Background:Hysteroscopy is a diagnostic and therapeutic modality, while cervical ripening before hysteroscopy is an issue of concern and different agents have been used for this purpose. The goal of this study is to compare the effectiveness of misoprostol and isosorbide mononitrate (IMN) for cervical ripening before hysteroscopy. Methods:In this randomized clinical trial, 56 women who were candidates for hysteroscopy were randomly assigned to misoprostol or isosorbide mononitrate groups. During the early follicular phase of the cycle, a gynecology expert performed the hysteroscopies. Cervical dilation was measured by insertion of Hegar dilators up to size 9 without force. Vaginal bleeding, headache, abdominal pain, nausea, and vital signs were recorded by a specialized nurse. Results:There was no significant difference regarding age, systolic and diastolic blood pressure in the two groups. Heart rate was significantly higher in the IMN group.

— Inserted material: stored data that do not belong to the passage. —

(** * Joke enrichment pipeline: a shallow embedding of [joke_enrichment.py]

    The development follows the Python source class by class:

    - [PyStr]: the [str] methods the enrichers call ([split], [lower],
      [in], [endswith]) and [re.split] for the pattern [[.!?]+];
    - [PyFloat]: Python floats as IEEE 754 binary64 values (the
      [SpecFloat] model of the Standard Library), integer true division
      and the two-argument [round];
    - [Store]: Python dictionaries as objects in a store, so that the
      shallow [dict.copy] of [enrich_jokes] and the sharing of the nested
      [enrichment] dictionary are visible;
    - [Counter]: [collections.Counter] and its [most_common];
    - one section per enricher class, and the pipeline.

    Scope of the model.  A Python [str] is a sequence of code points; here
    it is a [string] whose characters stand for the code points U+0000 to
    U+00FF.  Lists are immutable values (the program never updates a list
    that another object can reach).  An exception aborts the run: the
    store at the moment of the raise is not kept. *)

From Stdlib Require Import ZArith Lia Ascii SpecFloat.
From stdpp Require Import base list strings sorting.

Local Open Scope string_scope.
Local Open Scope Z_scope.
Local Open Scope list_scope.

(** ** Python strings *)

Module PyStr.

(** [str.isspace] on one character, for code points below 256. *)
Definition isspace (c : ascii) : bool :=
  let n := N_of_ascii c in
  ((9 <=? n) && (n <=? 13) || (28 <=? n) && (n <=? 32)
   || (n =? 133) || (n =? 160))%N.

(** [str.lower] on one character, for code points below 256. *)
Definition lower_char (c : ascii) : ascii :=
  let n := N_of_ascii c in
  if ((65 <=? n) && (n <=? 90)
      || (192 <=? n) && (n <=? 222) && negb (n =? 215))%N
  then ascii_of_N (n + 32) else c.

Fixpoint lower (s : string) : string :=
  match s with
  | EmptyString => EmptyString
  | String c s' => String (lower_char c) (lower s')
  end.

(** [s + c], one character appended. *)
Definition snoc (s : string) (c : ascii) : string := s +:+ String c "".

(** [str.split()] with no separator: the maximal runs of characters
    that are not whitespace.  [cur] is the word being read. *)
Fixpoint split_from (cur : string) (s : string) : list string :=
  match s with
  | EmptyString => if String.eqb cur "" then [] else [cur]
  | String c s' =>
      if isspace c
      then (if String.eqb cur "" then split_from "" s'
            else cur :: split_from "" s')
      else split_from (snoc cur c) s'
  end.

Definition split (s : string) : list string := split_from "" s.

(** [p in s]: [p] occurs in [s] as a contiguous substring. *)
Fixpoint startswith (s p : string) : bool :=
  match p, s with
  | EmptyString, _ => true
  | String a p', String b s' => Ascii.eqb a b && startswith s' p'
  | String _ _, EmptyString => false
  end.

Fixpoint contains (p s : string) : bool :=
  startswith s p ||
  match s with
  | EmptyString => false
  | String _ s' => contains p s'
  end.

(** [s.endswith(c)] for a one-character suffix. *)
Fixpoint endswith_char (s : string) (c : ascii) : bool :=
  match s with
  | EmptyString => false
  | String a EmptyString => Ascii.eqb a c
  | String _ s' => endswith_char s' c
  end.

(** The character class [[.!?]]. *)
Definition is_terminator (c : ascii) : bool :=
  Ascii.eqb c "." || Ascii.eqb c "!" || Ascii.eqb c "?".

(** [re.split(r"[.!?]+", s)]: [cur] is the segment being read and
    [in_run] tells whether the previous character was matched by the
    pattern.  A match never is empty, so the text before it is emitted
    when the match starts and the rest of the match is skipped. *)
Fixpoint re_split_from (cur : string) (in_run : bool) (s : string)
  : list string :=
  match s with
  | EmptyString => [cur]
  | String c s' =>
      if is_terminator c
      then (if in_run then re_split_from cur true s'
            else cur :: re_split_from "" true s')
      else re_split_from (snoc cur c) false s'
  end.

Bleeding rate was not significantly different between the two groups (25.8% in the misoprostol group and 24% in the isosorbide mononitrate group, p=0.8). Headache was significantly more frequent in the isosorbide group, while abdominal pain, nausea, vomiting were significantly prevalent in the misoprostol group. The mean Hegar number used in the misoprostol and IMN groups was 7.3±1.1 vs 6.7±0.8 (p=0.03) Conclusions:Isosorbide mononitrate (IMN) is more effective than misoprostol for cervical ripening before hysteroscopy and complications are more frequent in the misoprostol group.